* [Data for processing]
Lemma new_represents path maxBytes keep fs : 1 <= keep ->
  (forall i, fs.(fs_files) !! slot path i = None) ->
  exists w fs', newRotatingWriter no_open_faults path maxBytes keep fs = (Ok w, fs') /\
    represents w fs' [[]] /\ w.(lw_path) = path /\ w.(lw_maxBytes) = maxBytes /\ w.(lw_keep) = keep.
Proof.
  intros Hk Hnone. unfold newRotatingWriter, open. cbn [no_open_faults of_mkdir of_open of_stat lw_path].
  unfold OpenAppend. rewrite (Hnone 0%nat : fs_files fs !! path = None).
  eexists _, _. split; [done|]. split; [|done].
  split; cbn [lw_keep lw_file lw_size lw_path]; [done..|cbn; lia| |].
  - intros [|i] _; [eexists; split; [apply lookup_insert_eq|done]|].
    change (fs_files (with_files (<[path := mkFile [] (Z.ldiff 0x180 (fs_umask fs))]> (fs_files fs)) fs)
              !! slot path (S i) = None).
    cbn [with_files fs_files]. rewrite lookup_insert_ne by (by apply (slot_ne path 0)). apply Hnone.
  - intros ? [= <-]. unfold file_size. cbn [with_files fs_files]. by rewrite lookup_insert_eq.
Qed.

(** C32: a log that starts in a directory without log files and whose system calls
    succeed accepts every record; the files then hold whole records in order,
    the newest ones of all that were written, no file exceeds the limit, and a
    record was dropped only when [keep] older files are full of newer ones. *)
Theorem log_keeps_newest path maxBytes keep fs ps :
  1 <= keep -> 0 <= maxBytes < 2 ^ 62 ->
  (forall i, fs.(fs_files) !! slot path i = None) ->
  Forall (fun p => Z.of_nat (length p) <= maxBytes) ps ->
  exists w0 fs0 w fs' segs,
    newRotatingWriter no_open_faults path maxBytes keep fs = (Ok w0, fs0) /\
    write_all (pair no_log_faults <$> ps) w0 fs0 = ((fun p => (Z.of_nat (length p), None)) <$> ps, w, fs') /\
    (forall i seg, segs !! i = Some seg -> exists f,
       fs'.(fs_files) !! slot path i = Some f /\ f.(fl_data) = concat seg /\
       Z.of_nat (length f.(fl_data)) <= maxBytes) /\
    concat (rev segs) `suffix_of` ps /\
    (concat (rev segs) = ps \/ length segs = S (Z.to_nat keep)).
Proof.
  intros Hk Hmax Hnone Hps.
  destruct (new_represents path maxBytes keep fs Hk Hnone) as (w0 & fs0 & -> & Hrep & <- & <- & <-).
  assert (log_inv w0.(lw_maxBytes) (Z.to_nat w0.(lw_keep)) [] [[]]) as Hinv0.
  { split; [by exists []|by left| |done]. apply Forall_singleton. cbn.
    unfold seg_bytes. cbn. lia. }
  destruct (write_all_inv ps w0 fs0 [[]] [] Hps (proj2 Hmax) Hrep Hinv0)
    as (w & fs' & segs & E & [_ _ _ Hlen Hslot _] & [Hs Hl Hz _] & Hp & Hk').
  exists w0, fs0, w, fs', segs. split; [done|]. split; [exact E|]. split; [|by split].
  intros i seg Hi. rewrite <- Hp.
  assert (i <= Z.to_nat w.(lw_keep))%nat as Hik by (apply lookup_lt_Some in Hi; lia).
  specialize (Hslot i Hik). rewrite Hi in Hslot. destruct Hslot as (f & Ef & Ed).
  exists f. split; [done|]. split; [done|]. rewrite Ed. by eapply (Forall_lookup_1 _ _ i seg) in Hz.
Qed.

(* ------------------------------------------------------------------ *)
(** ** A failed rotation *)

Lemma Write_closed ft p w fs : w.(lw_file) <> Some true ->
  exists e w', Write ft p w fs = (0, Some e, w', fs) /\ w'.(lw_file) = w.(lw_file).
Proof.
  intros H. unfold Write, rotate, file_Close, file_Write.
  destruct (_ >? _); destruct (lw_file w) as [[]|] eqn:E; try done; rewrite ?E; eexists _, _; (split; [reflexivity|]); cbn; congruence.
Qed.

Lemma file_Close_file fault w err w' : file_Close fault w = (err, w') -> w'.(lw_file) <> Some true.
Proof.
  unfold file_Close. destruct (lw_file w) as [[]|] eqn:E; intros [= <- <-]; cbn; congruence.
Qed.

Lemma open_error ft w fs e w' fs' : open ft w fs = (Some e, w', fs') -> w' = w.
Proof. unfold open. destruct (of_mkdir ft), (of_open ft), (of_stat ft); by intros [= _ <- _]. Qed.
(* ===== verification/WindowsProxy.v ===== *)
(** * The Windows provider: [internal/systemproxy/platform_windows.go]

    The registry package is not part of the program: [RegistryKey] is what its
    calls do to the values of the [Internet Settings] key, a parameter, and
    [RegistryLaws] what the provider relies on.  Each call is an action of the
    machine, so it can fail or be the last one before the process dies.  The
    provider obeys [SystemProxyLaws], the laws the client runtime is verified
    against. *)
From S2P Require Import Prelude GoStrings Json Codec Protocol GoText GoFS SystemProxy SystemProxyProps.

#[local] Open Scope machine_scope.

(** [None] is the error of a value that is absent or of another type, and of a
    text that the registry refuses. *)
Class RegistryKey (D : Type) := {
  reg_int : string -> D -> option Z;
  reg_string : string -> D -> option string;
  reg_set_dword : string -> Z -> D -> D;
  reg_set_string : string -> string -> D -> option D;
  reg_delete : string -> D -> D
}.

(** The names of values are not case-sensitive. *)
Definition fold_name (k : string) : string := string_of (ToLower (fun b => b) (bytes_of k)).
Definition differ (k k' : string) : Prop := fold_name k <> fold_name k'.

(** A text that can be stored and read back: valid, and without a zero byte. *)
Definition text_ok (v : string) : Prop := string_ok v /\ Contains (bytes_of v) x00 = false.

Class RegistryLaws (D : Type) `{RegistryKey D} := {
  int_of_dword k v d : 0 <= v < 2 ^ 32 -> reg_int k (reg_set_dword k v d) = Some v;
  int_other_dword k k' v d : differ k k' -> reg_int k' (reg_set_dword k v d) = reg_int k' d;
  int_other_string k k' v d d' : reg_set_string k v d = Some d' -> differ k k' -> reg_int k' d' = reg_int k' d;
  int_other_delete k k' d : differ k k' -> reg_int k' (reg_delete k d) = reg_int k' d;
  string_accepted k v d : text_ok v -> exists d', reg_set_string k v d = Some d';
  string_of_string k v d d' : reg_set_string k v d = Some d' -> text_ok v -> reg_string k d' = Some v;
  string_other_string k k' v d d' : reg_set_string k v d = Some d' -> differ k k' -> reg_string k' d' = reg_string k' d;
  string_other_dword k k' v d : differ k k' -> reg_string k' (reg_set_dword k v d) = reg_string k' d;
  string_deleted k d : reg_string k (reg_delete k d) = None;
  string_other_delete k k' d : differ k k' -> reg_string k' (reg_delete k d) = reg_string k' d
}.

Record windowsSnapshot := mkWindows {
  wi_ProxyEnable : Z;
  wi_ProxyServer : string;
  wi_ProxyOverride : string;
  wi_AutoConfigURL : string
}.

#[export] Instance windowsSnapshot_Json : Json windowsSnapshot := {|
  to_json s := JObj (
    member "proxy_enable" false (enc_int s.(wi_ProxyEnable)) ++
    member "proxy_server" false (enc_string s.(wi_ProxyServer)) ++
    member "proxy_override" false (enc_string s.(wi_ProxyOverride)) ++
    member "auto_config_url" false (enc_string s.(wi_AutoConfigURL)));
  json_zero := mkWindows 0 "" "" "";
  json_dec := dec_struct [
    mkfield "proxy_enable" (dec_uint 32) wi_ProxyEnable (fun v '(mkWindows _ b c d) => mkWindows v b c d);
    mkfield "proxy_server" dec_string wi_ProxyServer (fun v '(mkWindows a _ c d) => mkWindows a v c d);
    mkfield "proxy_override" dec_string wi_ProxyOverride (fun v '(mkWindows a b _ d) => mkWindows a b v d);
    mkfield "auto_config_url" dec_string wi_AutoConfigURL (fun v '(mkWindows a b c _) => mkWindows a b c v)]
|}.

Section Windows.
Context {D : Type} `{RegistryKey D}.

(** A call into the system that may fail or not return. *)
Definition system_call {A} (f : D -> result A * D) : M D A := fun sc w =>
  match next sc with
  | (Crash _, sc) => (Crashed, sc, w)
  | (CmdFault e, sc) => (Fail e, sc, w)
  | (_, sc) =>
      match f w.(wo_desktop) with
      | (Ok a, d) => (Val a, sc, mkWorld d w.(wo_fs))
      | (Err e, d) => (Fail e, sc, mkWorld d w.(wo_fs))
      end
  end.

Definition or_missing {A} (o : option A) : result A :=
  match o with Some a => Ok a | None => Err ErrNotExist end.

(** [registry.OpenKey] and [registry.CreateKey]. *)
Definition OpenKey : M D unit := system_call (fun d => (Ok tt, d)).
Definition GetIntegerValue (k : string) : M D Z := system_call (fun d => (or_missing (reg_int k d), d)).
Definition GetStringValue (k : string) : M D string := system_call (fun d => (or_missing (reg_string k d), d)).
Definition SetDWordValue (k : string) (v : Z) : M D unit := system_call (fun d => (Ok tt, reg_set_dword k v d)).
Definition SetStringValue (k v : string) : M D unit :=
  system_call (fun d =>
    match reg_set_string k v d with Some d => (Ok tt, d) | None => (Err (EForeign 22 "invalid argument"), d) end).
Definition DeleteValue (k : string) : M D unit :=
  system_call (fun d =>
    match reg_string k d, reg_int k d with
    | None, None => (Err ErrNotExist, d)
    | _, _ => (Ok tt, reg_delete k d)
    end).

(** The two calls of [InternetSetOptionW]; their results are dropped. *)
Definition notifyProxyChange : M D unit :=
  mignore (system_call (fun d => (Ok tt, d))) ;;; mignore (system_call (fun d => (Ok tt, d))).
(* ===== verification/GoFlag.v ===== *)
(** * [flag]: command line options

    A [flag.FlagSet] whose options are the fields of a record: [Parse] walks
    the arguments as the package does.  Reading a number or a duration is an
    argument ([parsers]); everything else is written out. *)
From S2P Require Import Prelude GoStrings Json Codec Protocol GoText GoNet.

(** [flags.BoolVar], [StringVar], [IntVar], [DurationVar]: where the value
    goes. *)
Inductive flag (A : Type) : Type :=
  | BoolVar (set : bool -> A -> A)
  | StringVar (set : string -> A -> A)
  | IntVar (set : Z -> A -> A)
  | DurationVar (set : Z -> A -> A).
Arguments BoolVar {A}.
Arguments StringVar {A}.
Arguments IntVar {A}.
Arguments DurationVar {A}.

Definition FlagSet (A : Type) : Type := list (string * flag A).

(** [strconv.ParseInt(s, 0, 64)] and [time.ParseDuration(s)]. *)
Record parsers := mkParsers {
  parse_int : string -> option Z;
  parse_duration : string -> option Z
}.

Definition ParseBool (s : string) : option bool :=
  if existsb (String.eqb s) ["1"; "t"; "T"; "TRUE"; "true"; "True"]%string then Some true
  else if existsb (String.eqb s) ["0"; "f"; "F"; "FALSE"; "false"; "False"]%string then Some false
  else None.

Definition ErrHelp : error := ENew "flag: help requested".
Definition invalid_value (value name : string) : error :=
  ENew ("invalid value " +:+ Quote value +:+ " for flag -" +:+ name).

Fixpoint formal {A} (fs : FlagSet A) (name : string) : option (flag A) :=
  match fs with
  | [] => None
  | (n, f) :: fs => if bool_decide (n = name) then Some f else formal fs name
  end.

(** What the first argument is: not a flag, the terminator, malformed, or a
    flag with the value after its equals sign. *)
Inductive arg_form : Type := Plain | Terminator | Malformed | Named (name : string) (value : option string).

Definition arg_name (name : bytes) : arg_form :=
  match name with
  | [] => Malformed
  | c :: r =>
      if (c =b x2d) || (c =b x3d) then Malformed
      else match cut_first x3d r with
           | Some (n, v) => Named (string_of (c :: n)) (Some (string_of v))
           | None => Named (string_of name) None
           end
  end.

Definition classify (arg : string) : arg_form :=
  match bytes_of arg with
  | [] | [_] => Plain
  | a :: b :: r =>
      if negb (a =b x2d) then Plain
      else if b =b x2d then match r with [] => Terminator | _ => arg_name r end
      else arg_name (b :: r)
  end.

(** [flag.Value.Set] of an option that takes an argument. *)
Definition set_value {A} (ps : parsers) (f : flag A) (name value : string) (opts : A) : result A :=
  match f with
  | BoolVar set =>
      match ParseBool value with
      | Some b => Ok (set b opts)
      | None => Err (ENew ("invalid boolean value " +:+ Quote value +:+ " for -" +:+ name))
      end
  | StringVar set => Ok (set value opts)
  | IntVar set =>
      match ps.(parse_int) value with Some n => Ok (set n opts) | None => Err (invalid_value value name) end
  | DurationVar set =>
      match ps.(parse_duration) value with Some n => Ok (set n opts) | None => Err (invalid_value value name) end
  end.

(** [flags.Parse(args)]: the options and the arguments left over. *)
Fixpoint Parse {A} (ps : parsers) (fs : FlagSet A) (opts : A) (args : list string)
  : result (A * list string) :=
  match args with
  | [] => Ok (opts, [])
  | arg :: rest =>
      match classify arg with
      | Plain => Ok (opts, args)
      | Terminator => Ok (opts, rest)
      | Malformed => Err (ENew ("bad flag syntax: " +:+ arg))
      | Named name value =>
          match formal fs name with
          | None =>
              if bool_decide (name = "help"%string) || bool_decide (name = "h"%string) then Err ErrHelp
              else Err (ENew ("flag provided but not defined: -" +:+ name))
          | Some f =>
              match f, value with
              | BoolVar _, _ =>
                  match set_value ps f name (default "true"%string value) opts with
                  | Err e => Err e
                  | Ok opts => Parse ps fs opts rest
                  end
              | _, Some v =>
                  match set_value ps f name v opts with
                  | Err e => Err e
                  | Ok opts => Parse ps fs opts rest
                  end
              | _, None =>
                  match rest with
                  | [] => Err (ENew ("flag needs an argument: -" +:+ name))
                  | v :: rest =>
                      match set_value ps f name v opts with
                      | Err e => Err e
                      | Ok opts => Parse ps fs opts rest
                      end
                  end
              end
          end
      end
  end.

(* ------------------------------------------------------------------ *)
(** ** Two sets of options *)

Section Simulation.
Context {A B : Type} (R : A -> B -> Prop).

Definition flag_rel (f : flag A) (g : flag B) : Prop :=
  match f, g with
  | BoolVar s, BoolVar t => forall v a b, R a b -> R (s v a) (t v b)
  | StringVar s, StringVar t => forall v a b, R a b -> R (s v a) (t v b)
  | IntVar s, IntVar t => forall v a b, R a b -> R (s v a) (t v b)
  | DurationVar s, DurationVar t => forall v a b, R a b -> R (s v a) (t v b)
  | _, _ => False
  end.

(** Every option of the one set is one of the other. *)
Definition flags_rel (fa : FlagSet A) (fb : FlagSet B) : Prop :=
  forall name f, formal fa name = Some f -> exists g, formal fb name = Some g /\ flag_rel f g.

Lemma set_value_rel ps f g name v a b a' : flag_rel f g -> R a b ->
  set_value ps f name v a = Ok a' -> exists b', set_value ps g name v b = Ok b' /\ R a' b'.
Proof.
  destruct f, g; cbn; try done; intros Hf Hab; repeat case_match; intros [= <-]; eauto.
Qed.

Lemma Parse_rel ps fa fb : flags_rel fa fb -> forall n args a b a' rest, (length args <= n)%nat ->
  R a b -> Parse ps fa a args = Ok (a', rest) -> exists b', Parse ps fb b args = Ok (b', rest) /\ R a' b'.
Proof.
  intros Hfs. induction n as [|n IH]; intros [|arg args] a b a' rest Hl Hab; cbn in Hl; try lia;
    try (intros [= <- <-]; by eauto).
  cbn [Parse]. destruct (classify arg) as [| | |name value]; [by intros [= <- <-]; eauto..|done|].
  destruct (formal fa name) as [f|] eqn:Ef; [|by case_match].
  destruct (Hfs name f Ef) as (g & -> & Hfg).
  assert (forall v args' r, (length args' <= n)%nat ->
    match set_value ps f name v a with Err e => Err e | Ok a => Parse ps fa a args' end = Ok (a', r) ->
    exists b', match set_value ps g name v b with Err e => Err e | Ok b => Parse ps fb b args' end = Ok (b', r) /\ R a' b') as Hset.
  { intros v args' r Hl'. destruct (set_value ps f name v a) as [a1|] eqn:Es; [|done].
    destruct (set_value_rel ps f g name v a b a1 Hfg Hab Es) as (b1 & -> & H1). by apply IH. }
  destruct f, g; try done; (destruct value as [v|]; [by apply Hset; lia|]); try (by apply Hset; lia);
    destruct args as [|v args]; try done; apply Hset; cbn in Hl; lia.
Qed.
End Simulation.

* [Work order] Using the records above, write out exactly the lines between the one holding "(* ===== verification/WindowsProxy.v ===== *)" and the one holding "(** The names", inclusive; leave everything else out.

* [Response]
(* ===== verification/WindowsProxy.v ===== *)
(** * The Windows provider: [internal/systemproxy/platform_windows.go]

    The registry package is not part of the program: [RegistryKey] is what its
    calls do to the values of the [Internet Settings] key, a parameter, and
    [RegistryLaws] what the provider relies on.  Each call is an action of the
    machine, so it can fail or be the last one before the process dies.  The
    provider obeys [SystemProxyLaws], the laws the client runtime is verified
    against. *)
From S2P Require Import Prelude GoStrings Json Codec Protocol GoText GoFS SystemProxy SystemProxyProps.

#[local] Open Scope machine_scope.

(** [None] is the error of a value that is absent or of another type, and of a
    text that the registry refuses. *)
Class RegistryKey (D : Type) := {
  reg_int : string -> D -> option Z;
  reg_string : string -> D -> option string;
  reg_set_dword : string -> Z -> D -> D;
  reg_set_string : string -> string -> D -> option D;
  reg_delete : string -> D -> D
}.

(** The names of values are not case-sensitive. *)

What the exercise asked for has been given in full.